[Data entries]
======
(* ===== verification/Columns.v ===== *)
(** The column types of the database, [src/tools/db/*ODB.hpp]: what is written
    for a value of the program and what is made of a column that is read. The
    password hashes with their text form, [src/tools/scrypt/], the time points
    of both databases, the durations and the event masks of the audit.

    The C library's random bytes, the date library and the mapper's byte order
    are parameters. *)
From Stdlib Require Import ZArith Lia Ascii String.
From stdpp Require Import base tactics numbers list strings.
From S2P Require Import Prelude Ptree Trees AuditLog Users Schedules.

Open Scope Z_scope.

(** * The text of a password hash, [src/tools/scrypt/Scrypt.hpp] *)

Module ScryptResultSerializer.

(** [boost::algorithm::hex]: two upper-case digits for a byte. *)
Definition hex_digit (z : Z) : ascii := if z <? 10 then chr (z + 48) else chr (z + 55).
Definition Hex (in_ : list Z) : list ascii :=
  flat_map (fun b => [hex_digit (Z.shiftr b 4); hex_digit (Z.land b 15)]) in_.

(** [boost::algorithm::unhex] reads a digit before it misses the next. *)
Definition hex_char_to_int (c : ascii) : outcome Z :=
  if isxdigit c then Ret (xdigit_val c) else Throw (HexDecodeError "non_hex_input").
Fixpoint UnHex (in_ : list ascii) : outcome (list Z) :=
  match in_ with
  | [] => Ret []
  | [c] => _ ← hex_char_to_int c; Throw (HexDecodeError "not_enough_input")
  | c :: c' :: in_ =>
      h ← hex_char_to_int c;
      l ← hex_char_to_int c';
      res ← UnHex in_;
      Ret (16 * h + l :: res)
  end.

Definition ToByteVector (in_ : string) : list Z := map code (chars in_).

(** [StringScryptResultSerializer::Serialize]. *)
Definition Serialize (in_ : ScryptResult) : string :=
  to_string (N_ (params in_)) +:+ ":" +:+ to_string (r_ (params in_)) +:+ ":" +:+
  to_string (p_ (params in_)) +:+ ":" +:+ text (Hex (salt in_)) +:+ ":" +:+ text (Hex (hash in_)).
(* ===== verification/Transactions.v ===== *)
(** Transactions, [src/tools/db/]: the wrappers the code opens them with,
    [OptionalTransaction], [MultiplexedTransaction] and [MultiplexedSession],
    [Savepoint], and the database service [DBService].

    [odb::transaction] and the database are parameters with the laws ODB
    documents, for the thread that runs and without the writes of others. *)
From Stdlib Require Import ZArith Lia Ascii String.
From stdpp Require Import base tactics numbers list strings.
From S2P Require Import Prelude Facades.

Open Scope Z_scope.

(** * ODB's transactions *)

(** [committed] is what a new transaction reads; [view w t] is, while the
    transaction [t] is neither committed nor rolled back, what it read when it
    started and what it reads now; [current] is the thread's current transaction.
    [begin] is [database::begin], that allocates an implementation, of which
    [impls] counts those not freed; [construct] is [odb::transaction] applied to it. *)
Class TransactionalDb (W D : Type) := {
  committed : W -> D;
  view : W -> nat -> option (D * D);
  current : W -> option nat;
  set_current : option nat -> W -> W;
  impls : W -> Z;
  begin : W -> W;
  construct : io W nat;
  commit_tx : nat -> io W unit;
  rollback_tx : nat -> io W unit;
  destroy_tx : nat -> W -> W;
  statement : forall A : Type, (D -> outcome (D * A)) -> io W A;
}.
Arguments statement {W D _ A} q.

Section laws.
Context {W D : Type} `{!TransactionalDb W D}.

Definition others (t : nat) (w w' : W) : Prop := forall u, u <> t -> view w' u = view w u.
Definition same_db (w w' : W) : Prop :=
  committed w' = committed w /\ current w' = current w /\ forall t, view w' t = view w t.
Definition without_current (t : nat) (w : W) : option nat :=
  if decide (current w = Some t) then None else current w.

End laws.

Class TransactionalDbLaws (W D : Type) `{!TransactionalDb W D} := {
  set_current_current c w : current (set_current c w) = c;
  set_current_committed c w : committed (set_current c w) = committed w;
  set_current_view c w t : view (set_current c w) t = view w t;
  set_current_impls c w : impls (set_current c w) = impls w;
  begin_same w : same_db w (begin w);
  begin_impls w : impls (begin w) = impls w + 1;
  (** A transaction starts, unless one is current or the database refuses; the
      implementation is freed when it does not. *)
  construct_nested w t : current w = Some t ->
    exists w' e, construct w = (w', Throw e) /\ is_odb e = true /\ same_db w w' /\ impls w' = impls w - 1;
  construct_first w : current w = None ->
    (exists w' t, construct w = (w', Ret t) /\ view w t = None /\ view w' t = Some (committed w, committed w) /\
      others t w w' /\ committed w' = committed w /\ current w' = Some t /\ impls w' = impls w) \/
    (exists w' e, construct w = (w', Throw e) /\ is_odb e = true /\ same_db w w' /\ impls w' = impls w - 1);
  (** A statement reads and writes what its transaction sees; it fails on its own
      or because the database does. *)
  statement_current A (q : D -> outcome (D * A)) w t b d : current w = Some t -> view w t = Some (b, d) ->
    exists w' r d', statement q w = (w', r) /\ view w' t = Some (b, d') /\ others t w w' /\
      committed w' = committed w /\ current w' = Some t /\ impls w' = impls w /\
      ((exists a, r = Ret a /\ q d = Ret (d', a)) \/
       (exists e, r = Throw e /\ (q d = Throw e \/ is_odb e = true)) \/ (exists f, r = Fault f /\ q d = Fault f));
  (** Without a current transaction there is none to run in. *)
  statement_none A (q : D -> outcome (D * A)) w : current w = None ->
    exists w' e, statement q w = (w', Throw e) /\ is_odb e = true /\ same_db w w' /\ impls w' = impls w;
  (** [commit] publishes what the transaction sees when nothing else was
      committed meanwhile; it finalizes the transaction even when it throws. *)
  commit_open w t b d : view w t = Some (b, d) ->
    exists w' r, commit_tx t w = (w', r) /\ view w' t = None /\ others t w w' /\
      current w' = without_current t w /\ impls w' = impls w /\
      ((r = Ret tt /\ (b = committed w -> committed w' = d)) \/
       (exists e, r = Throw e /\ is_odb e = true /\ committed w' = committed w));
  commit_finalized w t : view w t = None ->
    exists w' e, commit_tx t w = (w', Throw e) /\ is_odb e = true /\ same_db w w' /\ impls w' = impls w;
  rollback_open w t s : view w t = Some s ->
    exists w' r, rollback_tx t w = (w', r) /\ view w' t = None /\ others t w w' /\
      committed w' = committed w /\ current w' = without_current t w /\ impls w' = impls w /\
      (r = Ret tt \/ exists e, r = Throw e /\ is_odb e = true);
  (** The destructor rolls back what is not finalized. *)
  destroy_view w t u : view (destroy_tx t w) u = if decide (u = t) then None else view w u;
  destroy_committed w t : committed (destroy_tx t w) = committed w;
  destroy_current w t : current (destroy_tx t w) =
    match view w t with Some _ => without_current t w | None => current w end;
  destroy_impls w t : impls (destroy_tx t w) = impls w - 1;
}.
======
TO DO: Your reply must be the entries above, returned word for word.

ANSWER FOR THIS EXERCISE:
(* ===== verification/Columns.v ===== *)
(** The column types of the database, [src/tools/db/*ODB.hpp]: what is written
    for a value of the program and what is made of a column that is read. The
    password hashes with their text form, [src/tools/scrypt/], the time points
    of both databases, the durations and the event masks of the audit.

    The C library's random bytes, the date library and the mapper's byte order
    are parameters. *)
From Stdlib Require Import ZArith Lia Ascii String.
From stdpp Require Import base tactics numbers list strings.
From S2P Require Import Prelude Ptree Trees AuditLog Users Schedules.

Open Scope Z_scope.

(** * The text of a password hash, [src/tools/scrypt/Scrypt.hpp] *)

Module ScryptResultSerializer.

(** [boost::algorithm::hex]: two upper-case digits for a byte. *)
Definition hex_digit (z : Z) : ascii := if z <? 10 then chr (z + 48) else chr (z + 55).
Definition Hex (in_ : list Z) : list ascii :=
  flat_map (fun b => [hex_digit (Z.shiftr b 4); hex_digit (Z.land b 15)]) in_.

(** [boost::algorithm::unhex] reads a digit before it misses the next. *)
Definition hex_char_to_int (c : ascii) : outcome Z :=
  if isxdigit c then Ret (xdigit_val c) else Throw (HexDecodeError "non_hex_input").
Fixpoint UnHex (in_ : list ascii) : outcome (list Z) :=
  match in_ with
  | [] => Ret []
  | [c] => _ ← hex_char_to_int c; Throw (HexDecodeError "not_enough_input")
  | c :: c' :: in_ =>
      h ← hex_char_to_int c;
      l ← hex_char_to_int c';
      res ← UnHex in_;
      Ret (16 * h + l :: res)
  end.

Definition ToByteVector (in_ : string) : list Z := map code (chars in_).

(** [StringScryptResultSerializer::Serialize]. *)
Definition Serialize (in_ : ScryptResult) : string :=
  to_string (N_ (params in_)) +:+ ":" +:+ to_string (r_ (params in_)) +:+ ":" +:+
  to_string (p_ (params in_)) +:+ ":" +:+ text (Hex (salt in_)) +:+ ":" +:+ text (Hex (hash in_)).
(* ===== verification/Transactions.v ===== *)
(** Transactions, [src/tools/db/]: the wrappers the code opens them with,
    [OptionalTransaction], [MultiplexedTransaction] and [MultiplexedSession],
    [Savepoint], and the database service [DBService].

    [odb::transaction] and the database are parameters with the laws ODB
    documents, for the thread that runs and without the writes of others. *)
From Stdlib Require Import ZArith Lia Ascii String.
From stdpp Require Import base tactics numbers list strings.
From S2P Require Import Prelude Facades.

Open Scope Z_scope.

(** * ODB's transactions *)

(** [committed] is what a new transaction reads; [view w t] is, while the
    transaction [t] is neither committed nor rolled back, what it read when it
    started and what it reads now; [current] is the thread's current transaction.
    [begin] is [database::begin], that allocates an implementation, of which
    [impls] counts those not freed; [construct] is [odb::transaction] applied to it. *)
Class TransactionalDb (W D : Type) := {
  committed : W -> D;
  view : W -> nat -> option (D * D);
  current : W -> option nat;
  set_current : option nat -> W -> W;
  impls : W -> Z;
  begin : W -> W;
  construct : io W nat;
  commit_tx : nat -> io W unit;
  rollback_tx : nat -> io W unit;
  destroy_tx : nat -> W -> W;
  statement : forall A : Type, (D -> outcome (D * A)) -> io W A;
}.
Arguments statement {W D _ A} q.

Section laws.
Context {W D : Type} `{!TransactionalDb W D}.

Definition others (t : nat) (w w' : W) : Prop := forall u, u <> t -> view w' u = view w u.
Definition same_db (w w' : W) : Prop :=
  committed w' = committed w /\ current w' = current w /\ forall t, view w' t = view w t.
Definition without_current (t : nat) (w : W) : option nat :=
  if decide (current w = Some t) then None else current w.

End laws.

Class TransactionalDbLaws (W D : Type) `{!TransactionalDb W D} := {
  set_current_current c w : current (set_current c w) = c;
  set_current_committed c w : committed (set_current c w) = committed w;
  set_current_view c w t : view (set_current c w) t = view w t;
  set_current_impls c w : impls (set_current c w) = impls w;
  begin_same w : same_db w (begin w);
  begin_impls w : impls (begin w) = impls w + 1;
  (** A transaction starts, unless one is current or the database refuses; the
      implementation is freed when it does not. *)
  construct_nested w t : current w = Some t ->
    exists w' e, construct w = (w', Throw e) /\ is_odb e = true /\ same_db w w' /\ impls w' = impls w - 1;
  construct_first w : current w = None ->
    (exists w' t, construct w = (w', Ret t) /\ view w t = None /\ view w' t = Some (committed w, committed w) /\
      others t w w' /\ committed w' = committed w /\ current w' = Some t /\ impls w' = impls w) \/
    (exists w' e, construct w = (w', Throw e) /\ is_odb e = true /\ same_db w w' /\ impls w' = impls w - 1);
  (** A statement reads and writes what its transaction sees; it fails on its own
      or because the database does. *)
  statement_current A (q : D -> outcome (D * A)) w t b d : current w = Some t -> view w t = Some (b, d) ->
    exists w' r d', statement q w = (w', r) /\ view w' t = Some (b, d') /\ others t w w' /\
      committed w' = committed w /\ current w' = Some t /\ impls w' = impls w /\
      ((exists a, r = Ret a /\ q d = Ret (d', a)) \/
       (exists e, r = Throw e /\ (q d = Throw e \/ is_odb e = true)) \/ (exists f, r = Fault f /\ q d = Fault f));
  (** Without a current transaction there is none to run in. *)
  statement_none A (q : D -> outcome (D * A)) w : current w = None ->
    exists w' e, statement q w = (w', Throw e) /\ is_odb e = true /\ same_db w w' /\ impls w' = impls w;
  (** [commit] publishes what the transaction sees when nothing else was
      committed meanwhile; it finalizes the transaction even when it throws. *)
  commit_open w t b d : view w t = Some (b, d) ->
    exists w' r, commit_tx t w = (w', r) /\ view w' t = None /\ others t w w' /\
      current w' = without_current t w /\ impls w' = impls w /\
      ((r = Ret tt /\ (b = committed w -> committed w' = d)) \/
       (exists e, r = Throw e /\ is_odb e = true /\ committed w' = committed w));
  commit_finalized w t : view w t = None ->
    exists w' e, commit_tx t w = (w', Throw e) /\ is_odb e = true /\ same_db w w' /\ impls w' = impls w;
  rollback_open w t s : view w t = Some s ->
    exists w' r, rollback_tx t w = (w', r) /\ view w' t = None /\ others t w w' /\
      committed w' = committed w /\ current w' = without_current t w /\ impls w' = impls w /\
      (r = Ret tt \/ exists e, r = Throw e /\ is_odb e = true);
  (** The destructor rolls back what is not finalized. *)
  destroy_view w t u : view (destroy_tx t w) u = if decide (u = t) then None else view w u;
  destroy_committed w t : committed (destroy_tx t w) = committed w;
  destroy_current w t : current (destroy_tx t w) =
    match view w t with Some _ => without_current t w | None => current w end;
  destroy_impls w t : impls (destroy_tx t w) = impls w - 1;
}.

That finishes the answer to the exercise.